Abstract Purpose We aim to investigate the molecular characteristics of melanoma by analyzing tumor-specific genomic signatures and construct a nomogram for prognostic prediction in patients with melanoma. Methods The datasets of melanoma and normal skin tissue from the Genotype-Tissue Expression and the Cancer Genome Atlas databases were merged to conduct differential gene expression (DEGs) analysis. Cox regression and LASSO regression analysis were used to identify tumor-specific genes associated with prognosis and construct a risk score model. Melanoma patients in the training and validation cohorts were grouped into high-risk and low- risk groups according to the median value of risk score. K-M analysis, Gene Set Enrichment Analysis and single-sample Gene Set Enrichment Analysis were conducted to further analyze the differences of the survival, the enriched pathways, the tumor microenvironment, the hypoxia score, the tumor mutation burden and the gene mutation between high and low risk groups.
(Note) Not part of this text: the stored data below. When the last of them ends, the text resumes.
(* ===== verification/SvfIssue.v ===== *)
(** * Receipts that a run issues

    The receipt a passing run writes is read back and verifies: the round trip of
    [command_run] and [command_verify_receipt] in [tools/svf_runner.py], through the
    JSON text on the disk.  The last section has runs whose receipts say less than
    they seem to. *)

From Stdlib Require Import Ascii.
From stdpp Require Import gmap.
From S2P Require Import Prelude PyVal Json PyText JsonParse JsonIndent Sha256 Effects Workspace SvfRegistry SvfRunner SvfReceipts SvfPaths.
Local Open Scope string_scope.

(** ** The shape check, taken apart *)

Lemma res_map_concat_nil {A B} (f : A -> res (list B)) l :
  (exists ls, res_map f l = Ok ls /\ concat ls = []) <-> Forall (fun x => f x = Ok []) l.
Proof.
  induction l as [|x l IH]; cbn [res_map]; [split; [done|by exists []]|]. rewrite Forall_cons, <- IH. split.
  - intros (ls & E & Hc). apply bind_Ok_inv in E as (a & Ea & E). apply bind_Ok_inv in E as (b & Eb & E). injection E as <-.
    cbn [concat] in Hc. apply app_eq_nil in Hc as [-> Hb]. eauto.
  - intros (Ea & ls & Eb & Hc). exists ([] :: ls). rewrite Ea, Eb. done.
Qed.

Definition digest_fields : list string := ["run_digest"; "plan_digest"; "policy_digest"].
Definition list_fields : list string := ["input_digests"; "output_digests"].

Record shaped (receipt : dict) : Prop := {
  sh_fields : Forall (fun f => assoc_mem f receipt = true) RECEIPT_REQUIRED_FIELDS;
  sh_version : field receipt "schema_version" = PStr "1.0";
  sh_prefixes : prefix_diagnostics receipt = [];
  sh_digests : Forall (fun k => digest_record_valid (field receipt k) = Ok true) digest_fields;
  sh_lists : Forall (fun k => named_digest_list_valid (field receipt k) = Ok true) list_fields;
  sh_claims : claims_diagnostics (field receipt "certified_claims") = Ok [];
  sh_non_certified : exists x l, field receipt "non_certified_claims" = PList (x :: l);
  sh_verification : verification_diagnostics (field receipt "verification") = Ok [];
  sh_issued : nonempty_text (field receipt "issued_at") = true
}.

Lemma bind_when (r : res bool) msg : (b ← r; Ok (when (negb b) msg)) = Ok [] <-> r = Ok true.
Proof. destruct r as [[]|]; done. Qed.

Lemma shape_passes receipt : verify_receipt_shape receipt = Ok [] <-> shaped receipt.
Proof.
  set (missing := py_sort String.ltb (List.filter (fun f => negb (assoc_mem f receipt)) RECEIPT_REQUIRED_FIELDS)).
  assert (Hm : map (fun f => "missing required field: " +:+ f) missing = [] <-> Forall (fun f => assoc_mem f receipt = true) RECEIPT_REQUIRED_FIELDS).
  { subst missing. rewrite Forall_forall. split.
    - intros E f Hf. apply map_eq_nil in E. destruct (assoc_mem f receipt) eqn:Ef; [done|].
      assert (Hin : f ∈ py_sort String.ltb (List.filter (fun f => negb (assoc_mem f receipt)) RECEIPT_REQUIRED_FIELDS))
        by (apply elem_of_py_sort, elem_of_lfilter; by rewrite Ef).
      rewrite E in Hin. by apply elem_of_nil in Hin.
    - intros Hall. destruct (py_sort _ _) as [|f l] eqn:E; [done|]. assert (Hin : f ∈ f :: l) by left. rewrite <- E in Hin.
      apply elem_of_py_sort, elem_of_lfilter in Hin as [Hin Hf]. by rewrite (Hall f Hin) in Hf. }
  pose proof (res_map_concat_nil (digest_diagnostics receipt) digest_fields) as Hd.
  pose proof (res_map_concat_nil (list_diagnostics receipt) list_fields) as Hl.
  unfold verify_receipt_shape. fold missing digest_fields list_fields. split.
  - intros E. apply bind_Ok_inv in E as (ds & Ed & E). apply bind_Ok_inv in E as (ls & El & E). apply bind_Ok_inv in E as (cl & Ec & E).
    apply bind_Ok_inv in E as (ve & Ev & E). injection E as E. repeat (apply app_eq_nil in E as [? E]). subst.
    apply when_nil, negb_false_iff in E. repeat match goal with H : when _ _ = [] |- _ => apply when_nil, negb_false_iff in H end.
    split; [by apply Hm|by apply eq_str_true|done| | |done| |done|done].
    + eapply Forall_impl; [apply Hd; eauto|]. intros k. apply bind_when.
    + eapply Forall_impl; [apply Hl; eauto|]. intros k. apply bind_when.
    + destruct (field receipt "non_certified_claims") as [| | | | |[|x l]|]; try done. eauto.
  - intros [H1 H2 H3 H4 H5 H6 (x & l & H7) H8 H9].
    destruct (proj2 Hd) as (ds & -> & Ed); [eapply Forall_impl; [exact H4|]; intros k Hk; by apply bind_when|].
    destruct (proj2 Hl) as (ls & -> & El); [eapply Forall_impl; [exact H5|]; intros k Hk; by apply bind_when|].
    cbn [mbind res_bind]. rewrite H6, H8. cbn [mbind res_bind]. rewrite (proj2 Hm H1), H2, H3, Ed, El, H7, H9. done.
Qed.

(** ** Keys in order *)

Definition norm_items (d : dict) : dict := py_sort key_ltb (map (fun kv => (kv.1, norm kv.2)) d).

Lemma norm_dict d : norm (PDict d) = PDict (norm_items d).
Proof. done. Qed.

Lemma norm_items_keys d : (norm_items d).*1 ≡ₚ d.*1.
Proof. unfold norm_items. rewrite py_sort_perm. induction d as [|kv d IH]; [done|]. cbn [map fmap list_fmap]. by rewrite IH. Qed.

Lemma assoc_norm d k : NoDup d.*1 -> assoc k (norm_items d) = norm <$> assoc k d.
Proof.
  intros Hnd. assert (Hnd' : NoDup (norm_items d).*1) by (by rewrite norm_items_keys).
  destruct (assoc k d) as [v|] eqn:E; cbn [fmap option_fmap option_map].
  - apply assoc_NoDup; [done|]. apply elem_of_py_sort. apply assoc_elem in E. apply list_elem_of_In.
    exact (in_map (fun kv => (kv.1, norm kv.2)) _ _ (proj1 (list_elem_of_In _ _) E)).
  - apply assoc_None. rewrite norm_items_keys. by apply assoc_None.
Qed.

Lemma field_norm d k : NoDup d.*1 -> field (norm_items d) k = norm (field d k).
Proof. intros Hnd. unfold field. rewrite (assoc_norm d k Hnd). by destruct (assoc k d). Qed.

Lemma norm_texts cs : norm (texts cs) = texts cs.
Proof. unfold texts. cbn [norm]. f_equal. induction cs as [|c cs IH]; [done|]. cbn [map norm]. by rewrite IH. Qed.

Lemma texts_textual cs : textual (texts cs).
Proof. apply textual_list. induction cs; by constructor. Qed.

Lemma textual_norm v : textual v -> textual (norm v).
Proof.
  induction v as [|b|z|f|s|l IH|d IH] using pyval_rect'; intros Hv; try done.
  - apply textual_list in Hv. cbn [norm]. apply textual_list. induction IH as [|x l Hx _ IHl]; [constructor|].
    apply Forall_cons in Hv as [? ?]. constructor; auto.
  - apply textual_dict in Hv as [Hnd Hv]. rewrite norm_dict. apply textual_dict. split; [by rewrite norm_items_keys|].
    unfold norm_items. rewrite py_sort_perm. clear Hnd. induction IH as [|x d Hx _ IHd]; [constructor|].
    apply Forall_cons in Hv as [? ?]. constructor; auto.
Qed.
A nomogram based on risk score and tumor stage was constructed for prognostic prediction in patients with melanoma. Results Seven DEGs including BCAN, CFAP61, CXCL13, KIT, KRT17, PLA1A, and PPP1R3C were identified to construct the risk score model. Patients in the high-risk group showed inferior survival compared with the low-risk group. The oxidative phosphorylation, the metabolism of xenobiotics by cytochrome P450, the tyrosine metabolism, the fructose and mannose metabolism, the glycolysis/gluconeogenesis and the melanogenesis pathways were significantly enriched in high-risk group patients. The high-risk and low-risk groups differed in terms of angiogenesis, anti-tumor and pro-tumor cytokines, B cells, T cells, M1 signature, myeloid cells traffic NK cells, Th1 and Th2 signature, Treg, tumor associated macrophage, coactivation, check point molecules, effector cells. The AUC values for the nomogram predicting the survival of melanoma patients at 12, 24, 36, and 60 months were 0.726, 0.791, 0.712, and 0.714, respectively. Conclusion This study provides a personalized assessment of molecular subtypes in melanoma. The nomogram based on the seven tumor-specific genes and tumor stage had favorable predictive value in melanoma.